The obtained results for the 2D case are seen in Fig. 5. In the experiment, 64 optical field images were collected in the holographic recording done by our camera during the 2D scanning done with the step-motors. In Fig. 5a a single image from those 64 images matrix captured during the projection process, is shown. In Fig. 5b we show the obtained results where an array of dots pattern is formed (projected) on top of the USAF 1951 (30 \({\upmu {\rm m}}\) line width) resolution target while the projection is done through a scattering medium (a diffuser).

Figure 5
figure 5

2D experimental results for projection of an array of spots through scattering medium. (a) A single image from 64 images matrix captured during the pojection process. (b) Dots pattern generated on top of an USAF 1951 (30 \({\upmu {\rm m}}\) line width) resolution target.

In this paper, we present two setups that demonstrate the realization of the novel idea of the paper. The difference between the two setups is that the setup of Fig. 2 is a preliminary system that presents the basics of this paper's idea without any imaged object. In addition, it shows a 1D experiment of the continuous case when the laser spot moves along the diffuser.

On the other hand, the setup demonstrated in Fig. 4 shows the concept of the 2D discrete case by using step motors. The results display a 2D spatial array of illumination spots on an imaged object as required in the final product. We can see that the setup of Fig. 4 includes many optical elements that allow us to demonstrate controlling a suitable resolution for a realistic endoscopy procedure. In addition, this setup is the closest to the final see-through blood configuration14.

Discussions and conclusions

In this paper, we presented a novel time multiplexing super resolving holographic imaging concept that is designed to be integrated into a disposable micro-endoscope and which aims to allow obtaining a high-resolution imaging of objects through scattering medium such as blood.
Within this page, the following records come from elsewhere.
(* ===== verification/Console.v ===== *)
(** * The console (platforms/bare-metal/src/console.rs)

    Text goes to the serial port and, glyph by glyph, to the framebuffer; lines are
    edited from the bytes the serial port and the keyboard deliver.  The framebuffer is
    the list of bytes the boot loader mapped: an access outside it is [Panic] (in the
    program, a write through a raw pointer to memory it does not own).  The font crate
    is the class [Font].  What a line is, and what of it is shown, is specified apart from
    the code ([survivors], [transcript]) and proved of [con_read_line]. *)
From S2P Require Import Prelude RustStr Api Arch.

Definition FONT_HEIGHT : Z := 16.
Definition LINE_HEIGHT : Z := FONT_HEIGHT + 2.

Record Glyph := { glyph_width : Z; glyph_raster : list (list byte) }.

(** [get_raster] at the regular weight and size 16. *)
Class Font : Type := { get_raster : Z → option Glyph }.

(** The framebuffer as the boot protocol describes it. *)
Record Framebuffer := {
  lfb_bpp : Z; lfb_width : Z; lfb_height : Z; lfb_pitch : Z;
  lfb_red_shift : Z; lfb_green_shift : Z; lfb_blue_shift : Z;
  lfb_memory : list byte }.

Record FramebufferConsole := mk_fb {
  fb_memory : list byte;
  fb_width : Z; fb_height : Z; fb_pitch : Z;
  fb_red_shift : Z; fb_green_shift : Z; fb_blue_shift : Z;
  fb_cursor_x : Z; fb_cursor_y : Z }.

Definition set_cursor (x y : Z) (f : FramebufferConsole) : FramebufferConsole :=
  mk_fb (fb_memory f) (fb_width f) (fb_height f) (fb_pitch f)
    (fb_red_shift f) (fb_green_shift f) (fb_blue_shift f) x y.
Definition set_memory (m : list byte) (f : FramebufferConsole) : FramebufferConsole :=
  mk_fb m (fb_width f) (fb_height f) (fb_pitch f)
    (fb_red_shift f) (fb_green_shift f) (fb_blue_shift f) (fb_cursor_x f) (fb_cursor_y f).

(** Reading and writing through the raw pointer. *)
Definition peek (offset length : Z) : M FramebufferConsole Error (list byte) := λ f,
  if bool_decide (0 ≤ offset ∧ 0 ≤ length ∧ offset + length ≤ len (fb_memory f))
  then (Ok (take (Z.to_nat length) (drop (Z.to_nat offset) (fb_memory f))), f) else (Panic, f).
Definition poke (offset : Z) (data : list byte) : M FramebufferConsole Error () := λ f,
  if bool_decide (0 ≤ offset ∧ offset + len data ≤ len (fb_memory f))
  then (Ok (), set_memory (splice (fb_memory f) (Z.to_nat offset) data) f) else (Panic, f).

(** [usize] subtraction. *)
Definition usize_sub {E} (a b : Z) : res E Z := if bool_decide (a < b) then Panic else Ok (a - b).

Definition ensure_visible : M FramebufferConsole Error () :=
  f ← gets id;
  if bool_decide (fb_cursor_y f + LINE_HEIGHT ≤ fb_height f) then mret ()
  else
    rows ← lift (usize_sub (fb_height f) LINE_HEIGHT);
    let bytes_to_move := rows * fb_pitch f in
    moved ← peek (LINE_HEIGHT * fb_pitch f) bytes_to_move;
    poke 0 moved;;
    poke bytes_to_move (replicate (Z.to_nat (LINE_HEIGHT * fb_pitch f)) x00);;
    modify (λ f, set_cursor (fb_cursor_x f) rows f).

Definition fb_clear : M FramebufferConsole Error () :=
  f ← gets id;
  poke 0 (replicate (Z.to_nat (fb_height f * fb_pitch f)) x00);;
  modify (set_cursor 0 0).

(** [u32 << u8]: the bits shifted out are lost, a shift by 32 or more overflows. *)
Definition shl32 {E} (a s : Z) : res E Z :=
  if bool_decide (32 ≤ s) then Panic else Ok (Z.shiftl a s mod 2 ^ 32).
The proposed idea is to perform imaging via a specially designed imaging channel containing an array of DOEs that significantly attenuates defocused noise photons. The imaging capability of this novel concept was previously demonstrated experimentally, but for the case where a discrete type of objects were imaged and the object’s discretization (its pixels) was matched to the number of the elements in the DOEs array.

In this paper we theoretically and experimentally demonstrate how the discussed operation principle can be used for imagining of non-discretized objects and thus be suitable for real case scenario of endoscopic imaging challenges. The novel idea presented in this paper includes laser-based illumination of the inspected object, done though the scattering medium, while generating an array of illuminating spots on top of it. That way the discretization is obtained via the illumination module instead of having any restrictions about the object itself.
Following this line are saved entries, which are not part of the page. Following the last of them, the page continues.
Lemma entropy_fill_run n offset output r :
  (length output - offset ≤ n)%nat → (offset ≤ length output)%nat →
  ∃ x r', (∀ fuel, (n ≤ fuel)%nat → entropy_fill fuel offset output r = (x, r'))
    ∧ match x with
      | Ok out => length out = length output ∧ take offset out = take offset output
                  ∧ produced r' = produced r ++ drop offset out
      | Err _ => True
      | Panic => False
      end.
Proof.
  revert offset output r. induction n as [|n IH]; intros offset output r Hn Ho.
  - exists (Ok output), r. split.
    + intros fuel _. destruct fuel; simpl; by rewrite bool_decide_false by lia.
    + split_and!; [done..|]. by rewrite drop_ge, app_nil_r by lia.
  - destruct (decide (offset < length output)%nat) as [Hlt|Hge].
    2:{ destruct (IH offset output r) as (x&r'&Hrun&Hx); [lia|done|]. exists x, r'.
        split; [|done]. intros fuel Hf. apply Hrun. lia. }
    pose proof (law_request (drop offset output) r) as Hreq.
    destruct (request_entropy (drop offset output) r) as [[[count tail]|e|] r1] eqn:E; [| |done].
    2:{ exists (Err ("VirtIO entropy: " ++ e)), r1. split; [|done]. intros [|f] Hf; [lia|].
        cbn [entropy_fill]. rewrite bool_decide_true by done. unfold with_err.
        by rewrite bind_run, E. }
    destruct Hreq as (Hc&Hl&Hp). rewrite length_drop in Hl.
    set (output1 := take offset output ++ tail).
    assert (length output1 = length output) as Hlen
      by (unfold output1; rewrite length_app, length_take; lia).
    destruct (decide (count = 0)) as [->|Hne].
    { eexists (Err _), r1. split; [|done]. intros [|f] Hf; [lia|]. cbn [entropy_fill].
      rewrite bool_decide_true by done. unfold with_err. rewrite bind_run, E. done. }
    set (step := Z.to_nat (Z.min count (len output1 - Z.of_nat offset))).
    assert (step = Z.to_nat count `min` (length output - offset))%nat as Hstep
      by (unfold step, len; rewrite Hlen; lia).
    destruct (IH (offset + step)%nat output1 r1) as (x&r'&Hrun&Hx); [lia..|].
    exists x, r'. split.
    + intros [|f] Hf; [lia|]. cbn [entropy_fill]. rewrite bool_decide_true by done.
      unfold with_err. rewrite bind_run, E. cbn. rewrite (bool_decide_false (count = 0)) by done.
      apply Hrun. lia.
    + destruct x as [out|e|]; [|done..]. destruct Hx as (Hx1&Hx2&Hx3).
      rewrite Hstep in Hx2, Hx3. destruct (entropy_piece offset (Z.to_nat count) output tail out)
        as [? Hpiece]; [done|lia|done|]. split_and!; [lia|done|].
      by rewrite Hx3, Hp, <-app_assoc, Hpiece.
Qed.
The advantage resulting from the great match with the analytical calculations illustrates to us the simplicity of controlling the density of the discrete points and easy adjustment to the requirements of the endoscope DOE array. In addition, the ability to determine the resolution according to the needs is obtained without additional optical elements.

The projection of an array of illuminating spots is obtained by temporally modulating the illumination laser while slightly moving it and all this is performed when a holographic detection (senses the optical field) is done while performing time integration. This technological novelty has large potential as an important modality in medical endoscopic procedures that will in the future allow performing high resolution imaging in a medical procedure in the presence of blood despite its light scattering characteristics. Another technological advantage is the ability to distinguish an object located a few millimeters behind human tissue. It is revolutionary in every aspect and effective for many medical procedures.